Они могли говорить друг другу: «Ты», они и были на «Ты», но случилось так, что их пути разошлись: он уехал в Россию, а она осталась на Украине, а вскоре осталась одна. Совсем одна, – ее по надуманному предлогу выгнали из профессии, лишили практики. Вмешались в это и неразделенная любовь, и зависть, и обиды. А выгнали ее за то, что она отказала одному высокопоставленному лицу вылечить «Высокопоставленного» ее же методами. Тем, за что она постоянно получала «шишки», и в чем он, естественно, не нуждался.

– Так, как? Пойдешь?

– Боюсь тебя подставить.

– Ты меня подставишь, если откажешься. Живешь-то, как и где? – Полковник уже понимал, что цель близка.

– Работы, сам понимаешь, нет. Выделили мне бесхозную хату лесничества. Там и фельдшерский пункт, и жилье. Огородик небольшой.

– Поди-ка, весь под травками? У тебя ведь свой дом был?

– Так и есть: и половина огородика под травками, и дом был, да танки развалили. Года два назад один въехал, а несколько дней назад второй до конца развалил, теперь, наверное, там и зимовать будет.

Что ж? С такими аргументами трудно отказаться, да, если по правде, то и не было у нее своих веских доводов.

А Серафиме у постояльцев скита и, вообще, аргументов не нашлось. – Если там для нас будет, и жилье, хоть, какое найдется, тогда о чем разговор.

А этого-то, – дела, конечно, – с лихвой хватит: там и столярка, и слесарка – только поворачивайся. И заработок приличный.

– Заработок – это хорошо.
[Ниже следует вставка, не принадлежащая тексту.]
(* ===== verification/Repr.v ===== *)
(** How the trie and the PebbleDB represent an abstract state: the invariant
    of the store, split into the part the trie carries ([trie_repr], true of
    any historical root), the mutable PebbleDB entries of the head
    ([pebble_repr]), and the shape of the key space ([db_wf]). *)
From S2P Require Export Spec.

Section Repr.
Context {E : Env} {CF : CollisionFree}.

(** A bitmap holds exactly the IDs of a set. *)
Definition bitmap_repr (B : Bitmap) (X : N → Prop) : Prop := ∀ x, bm_Contains B x = true ↔ X x.

Definition slot_of (s : StateDB) (p : annotPair) : Hash :=
  GetState s systemAddress (annotSlotKey (pair_key p) (pair_val p)).

(** The blob stored under a content hash decodes to the set. *)
Definition blob_ok (g : reader) (h : Hash) (X : N → Prop) : Prop :=
  ∃ d B, g (bitmapKey h) = Some d ∧ d ≠ [] ∧ bm_UnmarshalBinary d = Ok B ∧ bitmap_repr B X.

Definition has_pair (g : reader) (p : annotPair) : Prop := is_Some (g (pairsKey (pair_key p) (pair_val p))).

(** The pointer in the trie slot of a pair leads to the set. *)
Definition slot_ok (g : reader) (h : Hash) (p : annotPair) (X : N → Prop) : Prop :=
  (h = zeroHash ∧ ∀ x, ¬ X x) ∨ (h ≠ zeroHash ∧ blob_ok g h X ∧ has_pair g p).

Definition bitmaps_ok (g : reader) (s : StateDB) (db : gmap annotPair Bitmap) (X : annotPair → N → Prop) : Prop :=
  ∀ p, tracked p →
    match db !! p with
    | Some B => bitmap_repr B (X p)
    | None => slot_ok g (slot_of s p) p (X p)
    end.

Definition live_id (st : AbsState) (id : N) : Prop := ∃ a e, abs_ents st !! a = Some (id, e).

Definition code_ok (s : StateDB) (de : gmap Address Entity) (a : Address) (o : option (N * Entity)) : Prop :=
  match o with
  | Some (_, e) =>
      match de !! a with
      | Some e' => e' = e
      | None => GetCode s a ≠ [] ∧ decodeEntity (GetCode s a) = Ok e
      end
  | None => de !! a = None ∧ GetCode s a = []
  end.

Record trie_repr (g : reader) (s : StateDB) (de : gmap Address Entity) (db : gmap annotPair Bitmap)
    (st : AbsState) : Prop := {
  tr_count : readEntityCount s = abs_count st;
  tr_id id : tracked_id id →
    (∃ a e, abs_ents st !! a = Some (id, e) ∧ GetState s systemAddress (idSlotKey id) = addressSlot a) ∨
    (¬ live_id st id ∧ GetState s systemAddress (idSlotKey id) = zeroHash);
  tr_code a : code_ok s de a (abs_ents st !! a);
  tr_bitmaps : bitmaps_ok g s db (indexed st);
}.

Record pebble_repr (g : reader) (s : StateDB) (st : AbsState) : Prop := {
  pb_annot p : tracked p → g (annotKey (pair_key p) (pair_val p)) =
    if decide (slot_of s p = zeroHash) then None else Some (array_bytes (slot_of s p));
  pb_id a id e : abs_ents st !! a = Some (id, e) → g (idKey id) = Some (array_bytes a);
  pb_addr a id e : abs_ents st !! a = Some (id, e) → g (addrKey a) = Some (PutUint64 id);
}.

Record db_wf (g : reader) : Prop := {
  dw_annot k : prefixAnnot `prefix_of` k → is_Some (g k) →
    ∃ p, tracked p ∧ k = annotKey (pair_key p) (pair_val p);
  dw_pairs k : prefixPairs `prefix_of` k → is_Some (g k) →
    ∃ p, tracked p ∧ k = pairsKey (pair_key p) (pair_val p);
  dw_id k v : prefixID `prefix_of` k → g k = Some v →
    ∃ id (a : Address), tracked_id id ∧ k = idKey id ∧ v = a;
  dw_blob h d : g (bitmapKey h) = Some d → hashed d ∧ Keccak256Hash d = h;
}.

Definition sys_ok (s : StateDB) : Prop := Exist s systemAddress = true ∧ GetNonce s systemAddress ≠ 0%N.

(** The cache store of a block in progress. *)
Record cs_repr (cs : CacheStore) (st : AbsState) : Prop := {
  cr_live : live (stagingDB cs);
  cr_sys : sys_ok (stateDB cs);
  cr_wf : abs_wf st;
  cr_db : db_wf (rd cs);
  cr_trie : trie_repr (rd cs) (stateDB cs) (dirtyEntities cs) (dirtyBitmaps cs) st;
  cr_pebble : pebble_repr (rd cs) (stateDB cs) st;
  cr_dirty p : is_Some (dirtyBitmaps cs !! p) → tracked p;
  cr_opened : opened_on (stateDB cs) (kv_lookup (sd_Database (stagingDB cs)));
  cr_agree : agree_on_trie (rd cs) (kv_lookup (sd_Database (stagingDB cs)));
  cr_tdb : trieDB cs = triedb_New;
}.

(** What a state root stands for, at any time after the block that made it. *)
Record snapshot (g : reader) (s : StateDB) (st : AbsState) : Prop := {
  sn_wf : abs_wf st;
  sn_sys : sys_ok s ∨ account_absent s systemAddress;
  sn_trie : trie_repr g s ∅ ∅ st;
}.

Definition root_repr (g : reader) (root : Hash) (st : AbsState) : Prop :=
  ∃ s, state_New g root = Ok s ∧ snapshot g s st.

(** The store at rest: its head root, and the caches of the head. *)
Record head_repr (σ : Store) (st : AbsState) : Prop := {
  hr_db : db_wf (store_reader σ);
  hr_state : ∃ s, state_New (store_reader σ) (headRoot σ) = Ok s ∧
    snapshot (store_reader σ) s st ∧ pebble_repr (store_reader σ) s st;
}.

End Repr.


(** ** Frame lemmas *)

Section ReprLemmas.
Context {E : Env} {EO : EnvOk} {CF : CollisionFree}.

Lemma bitmap_repr_ext B X Y : (∀ x, X x ↔ Y x) → bitmap_repr B X → bitmap_repr B Y.
Proof. intros H HB x. rewrite <-H. apply HB. Qed.

Lemma slot_ok_ext g h p X Y : (∀ x, X x ↔ Y x) → slot_ok g h p X → slot_ok g h p Y.
Proof.
  intros H [[-> Hn]|(Hz & (d & B & ? & ? & ? & HB) & Hp)]; [left|right].
  - split; [done|]. intros x. by rewrite <-H.
  - split; [done|]. split; [|done]. exists d, B. eauto using bitmap_repr_ext.
Qed.

Lemma bitmaps_ok_ext g s db X Y : (∀ p x, tracked p → X p x ↔ Y p x) → bitmaps_ok g s db X → bitmaps_ok g s db Y.
Proof.
  intros H HB p Hp. specialize (HB p Hp).
  destruct (db !! p).
  - eapply bitmap_repr_ext; [|exact HB]. intros x. by apply H.
  - eapply slot_ok_ext; [|exact HB]. intros x. by apply H.
Qed.

(** Blobs and pairs are only ever added. *)
Definition grows (g g' : reader) : Prop :=
  (∀ h d, g (bitmapKey h) = Some d → g' (bitmapKey h) = Some d) ∧ (∀ p, has_pair g p → has_pair g' p).

Lemma grows_refl g : grows g g.
Proof. done. Qed.
Lemma grows_trans g1 g2 g3 : grows g1 g2 → grows g2 g3 → grows g1 g3.
Proof. intros [? ?] [? ?]; split; eauto. Qed.
Lemma grows_eq g g' : (∀ k, g' k = g k) → grows g g'.
Proof. intros H. unfold grows, has_pair. split; intros *; by rewrite H. Qed.

Lemma slot_ok_grows g g' h p X : grows g g' → slot_ok g h p X → slot_ok g' h p X.
Proof.
  intros [Hb Hp] [[-> Hn]|(Hz & (d & B & ? & ? & ? & HB) & ?)]; [by left|right].
  split; [done|]. split; [|by apply Hp]. exists d, B. split; [by apply Hb|done].
Qed.

(** Two states with the same system storage and code. *)
Definition storage_same (s s' : StateDB) : Prop :=
  ∀ k, GetState s' systemAddress k = GetState s systemAddress k.

Lemma bitmaps_ok_frame g g' s s' db X : grows g g' → (∀ p, tracked p → slot_of s' p = slot_of s p) →
  bitmaps_ok g s db X → bitmaps_ok g' s' db X.
Proof.
  intros Hg Hs HB p Hp. specialize (HB p Hp). destruct (db !! p); [done|].
  rewrite Hs by done. by eapply slot_ok_grows.
Qed.

Lemma trie_repr_frame g g' s s' de db st : grows g g' → storage_same s s' → (∀ a, GetCode s' a = GetCode s a) →
  trie_repr g s de db st → trie_repr g' s' de db st.
Proof.
  intros Hg Hs Hc [T1 T2 T3 T4]. split.
  - unfold readEntityCount. by rewrite Hs.
  - intros id Hid. rewrite Hs. by apply T2.
  - intros a. specialize (T3 a). unfold code_ok in *. by rewrite !Hc.
  - eapply bitmaps_ok_frame; [done| |done]. intros p _. apply Hs.
Qed.

Lemma pebble_repr_frame g g' s s' st :
  (∀ p, tracked p → g' (annotKey (pair_key p) (pair_val p)) = g (annotKey (pair_key p) (pair_val p))) →
  (∀ id a e, abs_ents st !! a = Some (id, e) → g' (idKey id) = g (idKey id) ∧ g' (addrKey a) = g (addrKey a)) →
  (∀ p, tracked p → slot_of s' p = slot_of s p) →
  pebble_repr g s st → pebble_repr g' s' st.
Proof.
  intros Ha Hi Hs [P1 P2 P3]. split.
  - intros p Hp. rewrite Ha, Hs by done. by apply P1.
  - intros a id e He. destruct (Hi _ _ _ He) as [-> _]. eauto.
  - intros a id e He. destruct (Hi _ _ _ He) as [_ ->]. eauto.
Qed.

Lemma db_wf_ext g g' : (∀ k, g' k = g k) → db_wf g → db_wf g'.
Proof.
  intros H [D1 D2 D3 D4]. split; intros *; rewrite H; auto.
Qed.

(** Writes to typed keys. *)
Definition write_ok (k : db_key) (v : bytes) : Prop :=
  match k with
  | KAnnot key val | KPairs key val => tracked (mkAnnotPair key val)
  | KID id => tracked_id id ∧ ∃ a : Address, v = a
  | KBitmap h => hashed v ∧ Keccak256Hash v = h
  | _ => True
  end.

Lemma db_wf_upd g k v : write_ok k v → db_wf g → db_wf (upd (key_bytes k) v g).
Proof.
  intros Hk [D1 D2 D3 D4]. unfold upd. split.
  - intros k' Hp. destruct (decide (key_bytes k = k')) as [<-|_]; [|by apply D1].
    intros _. destruct Hp as [suf Hp]. destruct k; try discriminate Hp. by exists (mkAnnotPair key val).
  - intros k' Hp. destruct (decide (key_bytes k = k')) as [<-|_]; [|by apply D2].
    intros _. destruct Hp as [suf Hp]. destruct k; try discriminate Hp. by exists (mkAnnotPair key val).
  - intros k' v' Hp. destruct (decide (key_bytes k = k')) as [<-|_]; [|by apply D3].
    intros [= <-]. destruct Hp as [suf Hp]. destruct k; try discriminate Hp.
    destruct Hk as [? [a ->]]. by exists id, a.
  - intros h d. destruct (decide (key_bytes k = bitmapKey h)) as [Ek|_]; [|by apply D4].
    intros [= <-]. destruct k; try discriminate Ek. apply app_inv_head, array_bytes_inj in Ek. by subst.
Qed.

Lemma grows_upd g k v : db_wf g → write_ok k v → grows g (upd (key_bytes k) v g).
Proof.
  intros D Hk. unfold upd. split.
  - intros h d Hd. destruct (decide (key_bytes k = bitmapKey h)) as [Ek|_]; [|done].
    destruct k; try discriminate Ek. apply app_inv_head, array_bytes_inj in Ek. subst.
    apply (dw_blob _ D) in Hd as [? ?]. destruct Hk as [? ?]. f_equal. apply keccak_inj; try done. congruence.
  - intros p. unfold has_pair. by destruct (decide _).
Qed.

(** The pointer entries and the slots of tracked pairs are distinct. *)
Lemma annotKey_inj p q : tracked p → tracked q →
  annotKey (pair_key p) (pair_val p) = annotKey (pair_key q) (pair_val q) → p = q.
Proof.
  destruct p as [k v], q as [k' v']. intros [Hp _] [Hq _] Ek. apply app_inv_head in Ek.
  simpl in *. by destruct (sep_inj _ _ _ _ Hp Hq Ek) as [-> ->].
Qed.

Lemma annotSlotKey_inj p q : tracked p → tracked q →
  annotSlotKey (pair_key p) (pair_val p) = annotSlotKey (pair_key q) (pair_val q) → p = q.
Proof.
  intros Hp Hq Ek. apply keccak_inj in Ek; [|by apply Hp|by apply Hq].
  apply annotKey_inj; [done..|]. apply app_inv_head in Ek. unfold annotKey. by rewrite Ek.
Qed.

Lemma idSlotKey_inj i j : tracked_id i → tracked_id j → idSlotKey i = idSlotKey j → i = j.
Proof.
  intros [? Hi] [? Hj] Ek. apply keccak_inj in Ek; [|done..].
  apply app_inv_head in Ek. by apply PutUint64_inj.
Qed.

Lemma idSlotKey_annotSlotKey i p : tracked_id i → tracked p → idSlotKey i ≠ annotSlotKey (pair_key p) (pair_val p).
Proof. intros [_ Hi] [_ Hp] Ek. apply keccak_inj in Ek; [|done..]. discriminate Ek. Qed.

End ReprLemmas.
Будет, что Ольге на свадьбу собрать. – Не преминул поддеть ее Константин. – И нам бы еще одежду эту сменить.

– А мы и церковь при лазарете откроем.

«Нам только этого и не хватало» – А это уже с усмешкой, но шепотом.

Для транспортировки Андрея затеяли, было, целую операцию, но Константин только усмехнулся: «Как принес, так и обратно унесу». А что? До мостков руки так и не дошли, – в смысле, по воде их пустить.